Moreover, previous studies on the histological examination of spontaneous tendon ruptures of a tendon, including the Achilles tendon and biceps brachii, compared with a control specimen, showed degenerative changes in ruptured tendons [8]. Because pathological lesions were near the hiatus tendinous, a degenerative incomplete rupture might be caused by frequent hand use and attrition between the FDS and FDP. Lundborg et al. reported two avascular areas within the FDP tendon in Zone 2 due to watershed regions from the vascular supply [9]. Because the lesion in our case was near this area, intrinsic healing might be poor, and bulging lesions could occur.

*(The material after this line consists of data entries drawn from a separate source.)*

Lemma flat_segments k l :
  length l = (2 * k)%nat -> Forall u8 l ->
  flat_map be16 (segments l) = l /\ length (segments l) = k /\ Forall u16 (segments l).
Proof.
  revert l. induction k as [|k IH]; intros l Hl Hb.
  - by destruct l.
  - destruct l as [|a [|b l]]; cbn in Hl; try lia.
    inv Hb. match goal with H : Forall u8 (b :: l) |- _ => inv H end.
    destruct (IH l) as (Hf & Hn & Hu); [lia|done|].
    cbn [segments flat_map]. rewrite Hf, be16_of_bytes by done. cbn [length app].
    split_and!; [done|lia|]. constructor; [|done]. unfold u8, u8_max, u16, u16_max in *. lia.
Qed.

Lemma flat_be16_length s : length (flat_map be16 s) = (2 * length s)%nat.
Proof. induction s; cbn; lia. Qed.

Lemma offers_count methods :
  offers_no_auth methods -> 1 <= Z.of_nat (length methods) <= 255.
Proof. unfold offers_no_auth. lia. Qed.

(** Reading from a stream that starts with a known list. *)
Lemma read_exact_prefix n l rest e out f :
  length l = n -> read_exact n (mkStream (l ++ rest) e out f) = (Ok l, mkStream rest e out f).
Proof. intros <-. apply read_exact_app. Qed.

Lemma io_ok {A} (m : ST Stream IoError A) s a s' : m s = (Ok a, s') -> io m s = (Ok a, s').
Proof. unfold with_err. by intros ->. Qed.

Lemma read_port_prefix p rest e out f :
  read_port (mkStream (be16 p ++ rest) e out f) = (Ok p, mkStream rest e out f).
Proof.
  unfold read_port. erewrite bind_step by (by apply read_exact_prefix). by rewrite from_be16.
Qed.

Lemma read_greeting_encode methods rest e out :
  offers_no_auth methods ->
  read_greeting (mkStream (VERSION :: Z.of_nat (length methods) :: methods ++ rest) e out None)
  = (Ok tt, mkStream rest e (out ++ [VERSION; NO_AUTH]) None).
Proof.
  intros Hm. pose proof (offers_count _ Hm). unfold read_greeting.
  erewrite bind_step by
    (apply io_ok, (read_exact_prefix 2 [VERSION; Z.of_nat (length methods)]); reflexivity).
  cbn [byte_at lookup_total list_lookup_total]. rewrite bool_decide_false by tauto.
  rewrite bool_decide_false by lia. cbn [orb].
  erewrite bind_step by (apply io_ok, read_exact_prefix; lia).
  rewrite bool_decide_true by apply Hm. done.
Qed.

Lemma read_destination_encode d kind body rest e out :
  valid_destination d -> encode_address d = kind :: body ->
  read_destination kind (mkStream (body ++ rest) e out None) = (Ok d, mkStream rest e out None).
Proof.
  intros Hd He. destruct d as [[octets port|s port scope]|host port]; cbn in He; simplify_eq;
    cbn in Hd; unfold read_destination.
  - destruct Hd as (Hl & _). rewrite <-app_assoc.
    erewrite bind_step by (apply io_ok, read_exact_prefix; done).
    by erewrite bind_step by (apply io_ok, read_port_prefix).
  - destruct Hd as (Hl & _ & _ & ->). rewrite <-app_assoc.
    erewrite bind_step by (apply io_ok, read_exact_prefix; rewrite flat_be16_length; lia).
    erewrite bind_step by (apply io_ok, read_port_prefix). by rewrite segments_flat.
  - destruct Hd as (Hl & Hu & _).
    change ((str_len host :: bytes host ++ be16 port) ++ rest)
      with ([str_len host] ++ (bytes host ++ be16 port) ++ rest).
    erewrite bind_step by (apply io_ok, read_exact_prefix; done).
    cbn [byte_at lookup_total list_lookup_total]. rewrite bool_decide_false by lia.
    rewrite <-app_assoc.
    erewrite bind_step by
      (apply io_ok, read_exact_prefix; pose proof (length_bytes host); lia).
    rewrite Hu. erewrite bind_step by (apply io_ok, read_port_prefix).
    by rewrite of_bytes_bytes.
Qed.

Lemma valid_destination_port d : valid_destination d -> Destination.port d <> 0.
Proof. destruct d as [[]|]; cbn; lia. Qed.

Lemma encode_address_cons d : exists kind body, encode_address d = kind :: body.
Proof. destruct d as [[]|]; cbn; eauto. Qed.

(** ** Round trip *)

(** A well-formed request is understood, and nothing else is consumed. For
    every method list that offers NO AUTH and every destination the protocol
    can carry (IPv4, IPv6 or a UTF-8 name of up to 255 bytes, with a nonzero
    port), [read_connect] on the encoded greeting and request returns that
    destination, answers exactly the method selection [5, 0], and leaves the
    bytes after the request for the relay. *)
Theorem read_connect_encode methods d rest e out :
  offers_no_auth methods -> valid_destination d ->
  read_connect (mkStream (encode methods d ++ rest) e out None)
  = (Ok (mkSocksConnectRequest d), mkStream rest e (out ++ [VERSION; NO_AUTH]) None).
Proof.
  intros Hm Hd. destruct (encode_address_cons d) as (kind & body & He).
  unfold read_connect, encode. rewrite He.
  replace ((VERSION :: Z.of_nat (length methods) :: methods
            ++ [VERSION; CONNECT; 0] ++ kind :: body) ++ rest)
    with (VERSION :: Z.of_nat (length methods) :: methods
          ++ ([VERSION; CONNECT; 0; kind] ++ (body ++ rest))) by (cbn; by rewrite <-app_assoc).
  erewrite bind_step by (by apply read_greeting_encode).
  erewrite bind_step by (apply io_ok, read_exact_prefix; done).
  cbn [byte_at lookup_total list_lookup_total]. rewrite !bool_decide_false by tauto. cbn [orb].
  erewrite bind_step by (by apply read_destination_encode).
  by rewrite bool_decide_false by (by apply valid_destination_port).
Qed.

Theorem read_connect_encode_witness :
  read_connect (fed (encode [2; 0] (Destination.Domain "example.com" 443) ++ [71; 69; 84]))
  = (Ok (mkSocksConnectRequest (Destination.Domain "example.com" 443)),
     mkStream [71; 69; 84] early_eof [5; 0] None).
Proof.
  apply (read_connect_encode [2; 0] (Destination.Domain "example.com" 443) [71; 69; 84]).
  - split; [cbn; lia|]. set_solver.
  - split_and!; vm_compute; congruence.
Defined.

(** ** Soundness: what an accepted request was *)

(** [s'] is [s] after reading [l] and writing [w]. *)
Definition moved (s s' : Stream) (l w : list Z) : Prop :=
  rx s = l ++ rx s' /\ tx s' = tx s ++ w.

Lemma moved_trans s1 s2 s3 l1 l2 w1 w2 :
  moved s1 s2 l1 w1 -> moved s2 s3 l2 w2 -> moved s1 s3 (l1 ++ l2) (w1 ++ w2).
Proof.
  intros [H1 H2] [H3 H4]. split; [rewrite H1, H3|rewrite H4, H2]; by rewrite app_assoc.
Qed.

Lemma moved_u8 s s' l w :
  moved s s' l w -> Forall u8 (rx s) -> Forall u8 l /\ Forall u8 (rx s').
Proof. intros [-> _] H. by apply Forall_app in H. Qed.

Lemma read_exact_moved n s l s' :
  read_exact n s = (Ok l, s') -> length l = n /\ moved s s' l [].
Proof.
  intros H. apply read_exact_ok in H as (? & ? & _ & ?). unfold moved. by rewrite app_nil_r.
Qed.

Lemma write_all_moved l s u s' : write_all l s = (Ok u, s') -> moved s s' [] l.
Proof. intros H. apply write_all_ok in H as (? & _ & ?). by split. Qed.

(** The next call of a successful run: what it read or wrote. *)
Ltac next_moved :=
  match goal with
  | H : bind _ _ _ = (Ok _, _) |- _ => apply bind_ok in H as (? & ? & ? & ?)
  | H : with_err _ _ _ = (Ok _, _) |- _ => apply with_err_ok in H
  | H : ret _ _ = (Ok _, _) |- _ => unfold ret in H; simplify_eq
  | H : throw _ _ = (Ok _, _) |- _ => discriminate H
  | H : read_exact _ _ = (Ok _, _) |- _ => apply read_exact_moved in H as [? ?]
  | H : write_all _ _ = (Ok _, _) |- _ => apply write_all_moved in H
  | Hm : moved ?s ?s' _ _, Hb : Forall u8 (rx ?s) |- _ =>
      lazymatch goal with
      | _ : Forall u8 (rx s') |- _ => fail
      | _ => destruct (moved_u8 _ _ _ _ Hm Hb)
      end
  end.

(** Composes the moves into one, and concludes with it. *)
Ltac join_moves :=
  repeat match goal with
  | H1 : moved ?a ?b _ _, H2 : moved ?b ?c _ _ |- _ =>
      let H := fresh "H" in pose proof (moved_trans _ _ _ _ _ _ _ H1 H2) as H; clear H1 H2
  end;
  rewrite ?app_nil_r, ?app_nil_l, <-?app_assoc in *; cbn [app] in *.

Lemma read_port_moved s p s' :
  Forall u8 (rx s) -> read_port s = (Ok p, s') -> 0 <= p <= u16_max /\ moved s s' (be16 p) [].
Proof.
  intros Hb Hr. unfold read_port in Hr. repeat next_moved.
  match goal with H : moved _ _ ?l _ |- _ => destruct l as [|a [|b [|]]] end; try done.
  rewrite from_be_bytes_2. decompose_Forall. rewrite be16_of_bytes by done.
  split; [unfold u8, u8_max, u16_max in *; lia|done].
Qed.

Lemma read_greeting_moved s u s' :
  Forall u8 (rx s) -> read_greeting s = (Ok u, s') ->
  exists methods, offers_no_auth methods
    /\ moved s s' (VERSION :: Z.of_nat (length methods) :: methods) [VERSION; NO_AUTH].
Proof.
  intros Hb Hr. unfold read_greeting in Hr. repeat next_moved.
  match goal with H : length ?l = 2%nat |- _ => destruct l as [|v [|n [|]]]; try done end.
  cbn [byte_at lookup_total list_lookup_total] in *.
  split_match; bools; [done|]. repeat next_moved. split_match; bools; repeat next_moved.
  decompose_Forall.
  match goal with H : length ?l = Z.to_nat n |- _ => exists l; rewrite H; rename H into Hl end.
  unfold u8, u8_max in *. split; [unfold offers_no_auth; split; [lia|done]|].
  rewrite Z2Nat.id by lia. replace v with VERSION in * by (by destruct (decide (v = VERSION))).
  by join_moves.
Qed.

Lemma refuse_err {A} r what s (a : A) s' : refuse r what s <> (Ok a, s').
Proof. unfold refuse. intros H. apply bind_ok in H as (? & ? & _ & H). done. Qed.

Regarding treatment, Erhard et al. reported a biomechanical study of treatment for partial lacerations using cadaver FDP tendons [10]. In a 75% partial laceration model, treatment by trimming a partially lacerated tendon showed less gliding resistance and stronger tensile properties than treatment with a running suture. Therefore, we trimmed the bulging lesion to achieve smooth tendon gliding rather than a repair.
Conclusions
Our case showed a one-month history of a soft tissue mass and limited flexion of the left middle finger without trauma. Preoperative images mimicked a soft tissue tumor at the middle phalanx. Intraoperative findings showed that the mass lesion was a subcutaneous flexor tendon rupture, and the lesion was resected to obtain smooth grinding of the tendon. One year postoperatively, the symptom resolved without recurrence. When a patient shows a soft tissue mass and limited flexion of the finger and preoperative images show a mass lesion within the pulley system, physicians must consider a non-traumatic subcutaneous rupture of the flexor tendon as a differential diagnosis.